Client's NAT checking is slow, so restricted proxies are almost unused
Clients assume NATUnknown before the NAT check is performed, but they send rendezvous request before the NAT check is done. The broker pairs NATUnknown clients with NATUnrestricted proxies. So the client almost always gets paired with an unrestricted proxy initially, regardless of its actual NAT type, and can only switch to a restricted proxy on further retries (e.g. if there were no proxies on first request, or if it failed to connect to the initial proxy).
This could result in unrestricted proxies getting overloaded with unrestricted clients, and restricted clients not being able to connect to Snowflake.
Here is a client log sample:
log
--- Starting Snowflake Client ---
Using ICE servers:
url: stun:stun.l.google.com:19302
url: stun:stun.sonetel.com:3478
url: stun:stun.antisip.com:3478
url: stun:stun.epygi.com:3478
url: stun:stun.voys.nl:3478
Rendezvous using Broker at: https://snowflake-broker.torproject.net/
---- SnowflakeConn: begin collecting snowflakes ---
---- SnowflakeConn: starting a new session ---
WebRTC: Collecting a new Snowflake. Currently at [0/1]
snowflake-... connecting...
redialing on same connection
---- SnowflakeConn: begin stream 3 ---
WebRTC: DataChannel created
WebRTC: Created offer
WebRTC: Set local description
Warning: NAT checking failed for server at stun.l.google.com:19302: NAT discovery feature not supported: attribute not found
Negotiating via HTTP rendezvous...
Target URL: snowflake-broker.torproject.net
HTTP rendezvous response: 200 OK
Received answer: {"answer":"{\"type\":\"answer\",\"sdp\":\"v=0...}"}
Received Answer.
WebRTC: DataChannel.OnOpen
---- Handler: snowflake assigned ----
Traffic Bytes (in|out): 25 | 148 -- (1 OnMessages, 6 Sends)
WebRTC: At capacity [1/1] Retrying...
Warning: NAT checking failed for server at stun.sonetel.com:3478: Error retrieveing server response: timed out waiting for response
Traffic Bytes (in|out): 58 | 58 -- (2 OnMessages, 2 Sends)
WebRTC: At capacity [1/1] Retrying...
Warning: NAT checking failed for server at stun.antisip.com:3478: Error retrieveing server response: timed out waiting for response
NAT Type: unrestricted
Traffic Bytes (in|out): 58 | 58 -- (2 OnMessages, 2 Sends)
You can see that we got a client before the NAT check was complete. And it took a long time due to NAT check timeouts.
This is anecdotally confirmed by users who report ~200 connections per hour for unrestricted proxies, while unrestricted ones usually get fewer than 10 per hour. Of course you could argue that this is just because there are far more clients with restricted NAT than with unrestricted, but perhaps the difference is still a bit too big.
Unfortunately, the broker metrics do not show us the counts of client NAT types. But here is a chart #40178 .

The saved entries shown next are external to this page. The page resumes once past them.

(** * DeepMoon, [train_model.py]: hyperparameter selection and the custom
      metrics printed at the end of each epoch.

    The development embeds [get_param_i], [custom_image_generator] and
    [get_metrics] of [train_model.py].

    Conventions of the embedding.
    - Python integers are [Z]; Python floats are exact rationals [Q]
      (rounding is not modelled), so float division is the one fallible
      arithmetic operation: it raises [ZeroDivisionError] on a zero divisor.
      The row filter of lines 121-125, whose decisions at the border of the
      image depend on rounding, is given a second time on binary64 values,
      in [F64].
    - A numpy standard deviation is the square root of a rational variance;
      it is kept as the symbolic value [Root v].
    - A run either raises an exception or returns; everything [print] writes
      is collected, in order, in a log of lines.  A line is the format string
      together with the values substituted into it.
    - [utils.template_match_target] and [utils.processing] are not part of
      [train_model.py]; the two functions used from them ([template_match_t2c]
      and [get_id]) are taken as parameters, bundled in [Utils].
    - What [np.random.randint] returns is an input of the generator: the
      arrays drawn for a batch are given, entry by entry, in [Draws]. *)

From Stdlib Require Import String.
From Stdlib Require Import List ZArith QArith Qminmax Lia Lqa Bool.
From Stdlib Require Import Permutation Setoid Morphisms.
From Stdlib Require Import PrimFloat Uint63.
Import ListNotations.
Local Open Scope string_scope.
Local Open Scope Z_scope.
Local Open Scope Q_scope.
Local Open Scope list_scope.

What I propose for a start is that we need to prioritize the STUN servers that actually support NAT checking. Perhaps we could provide this information through CLI / SOCKS options.

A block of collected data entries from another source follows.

(** * Clumper: a shallow embedding of [clumper/clump.py]

    The Python class [Clumper] wraps a list of dictionaries ([blob]) and a
    tuple of group keys ([groups]).  This development embeds the join engine
    ([_merge_dicts], [left_join], [inner_join]), the aggregation dispatcher
    ([summarise_col] and the scalar verbs), the group partitioner
    ([_group_combos], [_subsets]), [agg], [transform] and [mutate] under the
    decorator [grouped], the slicing verbs [head] / [tail], the verbs
    [keep], [select], [drop], [map], [keys] and [explode], twice: as
    functions on the value of a collection, and as programs on a heap of
    objects, where [group_by] and [ungroup] assign to the object they are
    called on and the other verbs construct new objects.  It proves
    properties of them. *)

From Stdlib Require Import List String Ascii ZArith Bool Lia Arith Permutation.
Import ListNotations.
Local Open Scope string_scope.
Local Open Scope list_scope.

(** ** Python values *)

Module Py.

(** The values stored under the keys of a record.  Floats, booleans, tuples
    and nested dictionaries are left out; a list is the only unhashable
    value. *)
#[warnings="-register-all"]
Inductive value : Type :=
| VNone
| VInt (n : Z)
| VStr (s : string)
| VList (l : list value).

(** Python exceptions raised by the embedded code. *)
Inductive exn : Type :=
| KeyError
| ValueError
| TypeError
| IndexError
| StatisticsError.

Inductive result (A : Type) : Type :=
| Ok (a : A)
| Raise (e : exn).
Arguments Ok {A} a.
Arguments Raise {A} e.

Definition bind {A B} (r : result A) (f : A -> result B) : result B :=
  match r with
  | Ok a => f a
  | Raise e => Raise e
  end.

(** [mapM f l] evaluates [f] on the elements of [l] from left to right and
    stops at the first exception, as a comprehension does. *)
Fixpoint mapM {A B} (f : A -> result B) (l : list A) : result (list B) :=
  match l with
  | [] => Ok []
  | x :: xs =>
      match f x with
      | Raise e => Raise e
      | Ok y =>
          match mapM f xs with
          | Raise e => Raise e
          | Ok ys => Ok (y :: ys)
          end
      end
  end.

(** [filterM p l] is the comprehension [[d for d in l if p(d)]] for a
    predicate that may raise. *)
Fixpoint filterM {A} (p : A -> result bool) (l : list A) : result (list A) :=
  match l with
  | [] => Ok []
  | x :: xs =>
      match p x with
      | Raise e => Raise e
      | Ok b =>
          match filterM p xs with
          | Raise e => Raise e
          | Ok ys => Ok (if b then x :: ys else ys)
          end
      end
  end.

We do not do that currently.
We simply shuffle all the provided STUN servers and take a slice of them (see the code). That shuffle was introduced in !7 (merged) . And not many of the default STUN servers support NAT checking.

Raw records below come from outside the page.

(** * litebeam: the shard-assignment engine of [litebeam.go]

    A shallow embedding of the [Sharder] of [src/litebeam.go] and the proofs
    of its specification.  The hash-based [Litebeam] at the head of the file
    ([NewLitebeam], [NewShards], [AssignToShard]) keeps no metadata; it is
    modelled apart, in [Module Hashed].

    The metadata database [meta.db] holds one table,

      shards(shard_id INTEGER PRIMARY KEY, db_path TEXT NOT NULL UNIQUE,
             item_count INTEGER NOT NULL DEFAULT 0, created_at DATETIME)

    which is modelled as a finite map from [shard_id] to the row's [db_path]
    and [item_count]: the primary key makes the table a map.  Every SQL
    statement of the source is a function on that map ([Module SQL]).

    Modelling decisions:
    - Go's [int] is 64 bits wide; [nextShardID = int(maxID.Int64) + 1] and
      [MaxDBCount - 1] are written with their wrap-around ([wrap64]).
    - [item_count] arithmetic is SQLite's.  It is exact on the integers of
      64 bits; [item_count + 1] at 2^63 - 1 makes the column a REAL, which
      the table of the model, of integer counts, does not hold.  Theorems
      that read a count back after an increment assume the counts below
      2^63 - 1 ([counts_below_max]); [SUM(item_count)] is refused by the
      engine ("integer overflow") when a partial sum leaves the 64 bits.
    - [Sharder.Mutex] serialises the public operations, so each one is a
      function from the state before to the state after.  A transaction of
      the source holds one statement and commits, or is rolled back before
      it wrote.  In the operations as first defined the storage engine
      itself (opening files, beginning and committing transactions) is
      taken to work; [createAndRegisterNewShardOn] and
      [AssignItemToShardOn] follow the source through every error return,
      with the engine's answers as a parameter, and are the first ones when
      the engine works.
    - [created_at] is written by SQLite's clock and never read; it is left
      out, as are the log lines.
    - [InitSchemaFunc] is the caller's callback; it is a function from the
      path of the shard file it is handed to its optional error.
    - [GetDB], [GetShard] and [GetAllShards] read the table and open
      connections; a connection is the data source name it was opened on and
      the limit of its pool, and [sql.Open] is taken to succeed.  For
      [NewShards], whose driver reads the name when it is opened,
      [Hashed.NewShardsOn] has the driver's answer as a parameter.
    - [crypto/sha256] is a parameter of [AssignToShard]; what is used of it
      is that a hash has thirty-two bytes.
    - [Close] and [closeAll] close connections and leave everything else
      alone; they are not modelled. *)

From Stdlib Require Import ZArith Lia Ascii String DecimalString.
From Stdlib Require DecimalZ.
From Stdlib Require Strings.Byte.
From stdpp Require Import base option list sorting gmap fin_maps strings.

Local Open Scope string_scope.
Local Open Scope Z_scope.

(** ** Go's [int] *)

Module GoInt.

Definition min_int : Z := - 2 ^ 63.
Definition max_int : Z := 2 ^ 63 - 1.

(** The value of a 64-bit two's complement result. *)
Definition wrap64 (z : Z) : Z := (z + 2 ^ 63) mod 2 ^ 64 - 2 ^ 63.

Definition add (a b : Z) : Z := wrap64 (a + b).
Definition sub (a b : Z) : Z := wrap64 (a - b).

Definition in_range (z : Z) : Prop := min_int <= z <= max_int.

End GoInt.

(** ** Paths and formatting: [fmt.Sprintf], [filepath.Join] *)

Module Path.

(** [%d] of an [int]. *)
Definition itoa (z : Z) : string := NilZero.string_of_int (Z.to_int z).

(** The elements of a path between its separators, left to right. *)
Fixpoint split_from (cur : string) (p : string) : list string :=
  match p with
  | EmptyString => [cur]
  | String c rest =>
      if Ascii.eqb c "/" then cur :: split_from "" rest
      else split_from (cur ++ String c "") rest
  end.

Definition split (p : string) : list string := split_from "" p.

(** [filepath.Clean], on a stack of elements (the last one first): empty
    elements and [.] are dropped, [..] removes the element before it when
    there is one, is dropped at the root and kept otherwise. *)
Fixpoint clean_elems (rooted : bool) (stack : list string)
         (elems : list string) : list string :=
  match elems with
  | [] => stack
  | e :: rest =>
      if String.eqb e "" || String.eqb e "." then clean_elems rooted stack rest
      else if String.eqb e ".." then
        match stack with
        | top :: below =>
            if String.eqb top ".." then clean_elems rooted (e :: stack) rest
            else clean_elems rooted below rest
        | [] =>
            if rooted then clean_elems rooted [] rest
            else clean_elems rooted [e] rest
        end
      else clean_elems rooted (e :: stack) rest
  end.

Definition is_rooted (p : string) : bool :=
  match p with
  | String c _ => Ascii.eqb c "/"
  | EmptyString => false
  end.

Definition Clean (p : string) : string :=
  let rooted := is_rooted p in
  let out := String.concat "/" (rev (clean_elems rooted [] (split p))) in
  if rooted then "/" ++ out
  else if String.eqb out "" then "." else out.

(** [filepath.Join] of two elements: the non-empty ones, joined by a
    separator and cleaned; the empty string when both are empty. *)
Definition Join (a b : string) : string :=
  match String.eqb a "", String.eqb b "" with
  | true, true => ""
  | true, false => Clean b
  | false, true => Clean a
  | false, false => Clean (a ++ "/" ++ b)
  end.

End Path.

(** ** The data model *)

(** A row of the table [shards], without its key. *)
Record ShardRow := mkShardRow {
  db_path : string;
  item_count : Z
}.

Definition with_item_count (n : Z) (r : ShardRow) : ShardRow :=
  {| db_path := db_path r; item_count := n |}.

(** The errors the operations return; [ErrWrap] is [fmt.Errorf("...: %w", err)]. *)
Inductive error :=
| ErrBasePathEmpty
| ErrSoftCap
| ErrMaxDBCount
| ErrGenerationMode (mode : string)
| ErrBalancingMode (mode : string)
| ErrNoRows
| ErrConstraint
| ErrMaxShards (maxDBCount : Z)
| ErrInitSchema (msg : string)
| ErrConfigBalancing (mode : string)
| ErrShardNotFound (shardID : Z)
| ErrIntegerOverflow
| ErrStorage (msg : string)
| ErrWrap (context : string) (cause : error).

Inductive result (A : Type) :=
| Ok (a : A)
| Err (e : error).
Arguments Ok {A} a.
Arguments Err {A} e.

Record Config := mkConfig {
  BasePath : string;
  SoftCap : Z;
  MaxDBCount : Z;
  BalancingMode : string;
  GenerationMode : string;
  InitSchemaFunc : option (string → option string)
}.

Record Sharder := mkSharder {
  SConfig : Config;
  MetaDB : gmap Z ShardRow
}.

Definition dbFilePattern (shardID : Z) : string :=
  "shard_" ++ Path.itoa shardID ++ ".db".

(** ** The SQL statements of the source, on the table as a map *)

Module SQL.

(** [ORDER BY ... LIMIT 1] over the rows that satisfy [keep]: the kept row
    that no other kept row comes before. *)
Definition first_row (keep : Z → ShardRow → bool)
           (before : Z * ShardRow → Z * ShardRow → bool)
           (t : gmap Z ShardRow) : option (Z * ShardRow) :=
  map_fold (λ id r best,
              if keep id r then
                match best with
                | None => Some (id, r)
                | Some b => if before (id, r) b then Some (id, r) else Some b
                end
              else best) None t.

(** [ORDER BY shard_id] *)
Definition by_id (a b : Z * ShardRow) : bool := a.1 <? b.1.

(** [ORDER BY item_count ASC, shard_id ASC] *)
Definition by_count_id (a b : Z * ShardRow) : bool :=
  (item_count a.2 <? item_count b.2)
  || ((item_count a.2 =? item_count b.2) && (a.1 <? b.1)).

(** [SELECT COUNT( * ) FROM shards] *)
Definition count_all (t : gmap Z ShardRow) : Z := Z.of_nat (size t).

(** [SELECT COUNT( * ) FROM shards WHERE shard_id = ?] *)
Definition count_shard (shardID : Z) (t : gmap Z ShardRow) : Z :=
  match t !! shardID with Some _ => 1 | None => 0 end.

(** [SELECT shard_id FROM shards WHERE item_count < ? ORDER BY shard_id LIMIT 1] *)
Definition select_with_room (softCap : Z) (t : gmap Z ShardRow) : option Z :=
  fst <$> first_row (λ _ r, item_count r <? softCap) by_id t.

(** [SELECT shard_id FROM shards ORDER BY item_count ASC, shard_id ASC],
    first row (with or without [LIMIT 1], [QueryRow] scans the first). *)
Definition select_least_loaded (t : gmap Z ShardRow) : option Z :=
  fst <$> first_row (λ _ _, true) by_count_id t.

(** [SELECT MAX(shard_id) FROM shards]: [NULL] on the empty table. *)
Definition max_shard_id (t : gmap Z ShardRow) : option Z :=
  map_fold (λ id _ best,
              match best with
              | None => Some id
              | Some b => Some (Z.max id b)
              end) None t.

(** [SELECT item_count FROM shards WHERE shard_id = ?] *)
Definition select_item_count (shardID : Z) (t : gmap Z ShardRow) : option Z :=
  item_count <$> t !! shardID.

(** The rows as a scan of the table meets them: by [shard_id], which is the
    rowid of the table. *)
Definition id_le (a b : Z * ShardRow) : Prop := a.1 <= b.1.

#[global] Instance id_le_dec (a b : Z * ShardRow) : Decision (id_le a b) :=
  decide (a.1 <= b.1).

Definition rows_in_order (t : gmap Z ShardRow) : list (Z * ShardRow) :=
  merge_sort id_le (map_to_list t).

(** The sum of 64-bit integers as [SUM] runs it: [None] as soon as a
    partial sum leaves the 64 bits. *)
Fixpoint sum_int64 (acc : Z) (xs : list Z) : option Z :=
  match xs with
  | [] => Some acc
  | x :: rest =>
      if (GoInt.min_int <=? acc + x) && (acc + x <=? GoInt.max_int)
      then sum_int64 (acc + x) rest
      else None
  end.

(** [SELECT SUM(item_count) FROM shards]: [NULL] on the empty table, and the
    error "integer overflow" when a partial sum does not fit 64 bits. *)
Definition sum_item_count (t : gmap Z ShardRow) : result (option Z) :=
  if decide (size t = 0%nat) then Ok None
  else
    match sum_int64 0 ((λ row, item_count row.2) <$> rows_in_order t) with
    | Some n => Ok (Some n)
    | None => Err ErrIntegerOverflow
    end.

(** Does a row hold this [db_path]? *)
Definition path_taken (path : string) (t : gmap Z ShardRow) : bool :=
  map_fold (λ _ r acc, String.eqb (db_path r) path || acc) false t.

(** [INSERT INTO shards (shard_id, db_path, item_count) VALUES (?, ?, 0)]:
    refused when the key or the path is taken. *)
Definition insert_shard (shardID : Z) (path : string)
           (t : gmap Z ShardRow) : option (gmap Z ShardRow) :=
  match t !! shardID with
  | Some _ => None
  | None =>
      if path_taken path t then None
      else Some (<[shardID := mkShardRow path 0]> t)
  end.

(** [UPDATE shards SET item_count = item_count + 1 WHERE shard_id = ?]:
    exact for a count below 2^63 - 1, where SQLite stays in the integers. *)
Definition increment (shardID : Z) (t : gmap Z ShardRow) : gmap Z ShardRow :=
  alter (λ r, with_item_count (item_count r + 1) r) shardID t.

(** [UPDATE shards SET item_count = 1 WHERE shard_id = ?] *)
Definition set_one (shardID : Z) (t : gmap Z ShardRow) : gmap Z ShardRow :=
  alter (with_item_count 1) shardID t.

(** [UPDATE shards SET item_count = MAX(item_count - 1, 0) WHERE shard_id = ?] *)
Definition decrement (shardID : Z) (t : gmap Z ShardRow) : gmap Z ShardRow :=
  alter (λ r, with_item_count (Z.max (item_count r - 1) 0) r) shardID t.

End SQL.

(** ** Operations on a [Sharder]: state and errors *)

Definition M (A : Type) : Type := Sharder → result A * Sharder.

Definition ret {A} (a : A) : M A := λ s, (Ok a, s).

Definition bind {A B} (m : M A) (k : A → M B) : M B :=
  λ s, match m s with
       | (Ok a, s') => k a s'
       | (Err e, s') => (Err e, s')
       end.

Definition fail {A} (e : error) : M A := λ s, (Err e, s).

Definition config : M Config := λ s, (Ok (SConfig s), s).

(** A [SELECT] on [MetaDB]. *)
Definition query {A} (q : gmap Z ShardRow → A) : M A := λ s, (Ok (q (MetaDB s)), s).

(** A [SELECT] on [MetaDB] that the engine can refuse. *)
Definition scan {A} (q : gmap Z ShardRow → result A) : M A := λ s, (q (MetaDB s), s).

(** An [UPDATE] on [MetaDB], committed. *)
Definition exec (u : gmap Z ShardRow → gmap Z ShardRow) : M unit :=
  λ s, (Ok tt, mkSharder (SConfig s) (u (MetaDB s))).

(** [fmt.Errorf(context + ": %w", err)] on the way out. *)
Definition wrap {A} (context : string) (m : M A) : M A :=
  λ s, match m s with
       | (Err e, s') => (Err (ErrWrap context e), s')
       | r => r
       end.

Declare Scope sharder_scope.
Delimit Scope sharder_scope with sharder.
Notation "x <- m ;; k" := (bind m (λ x, k))
  (at level 100, m at next level, right associativity) : sharder_scope.
Notation "m ;;; k" := (bind m (λ _, k))
  (at level 100, right associativity) : sharder_scope.
Local Open Scope sharder_scope.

In addition, NAT checking can fail completely if none of the STUN servers from the subset contain one that supports it.
Just FYI, here is a list of STUN servers that support NAT checking, and here is another one.
And another improvement would be to make the client attempt to connect to restricted proxies initially, at least once I'd say. If the connection succeeds - great. If not, it will connect to an unrestricted proxy, or wait until the NAT check is complete.
UPD: this last idea is a duplicate of #40178
Related #40304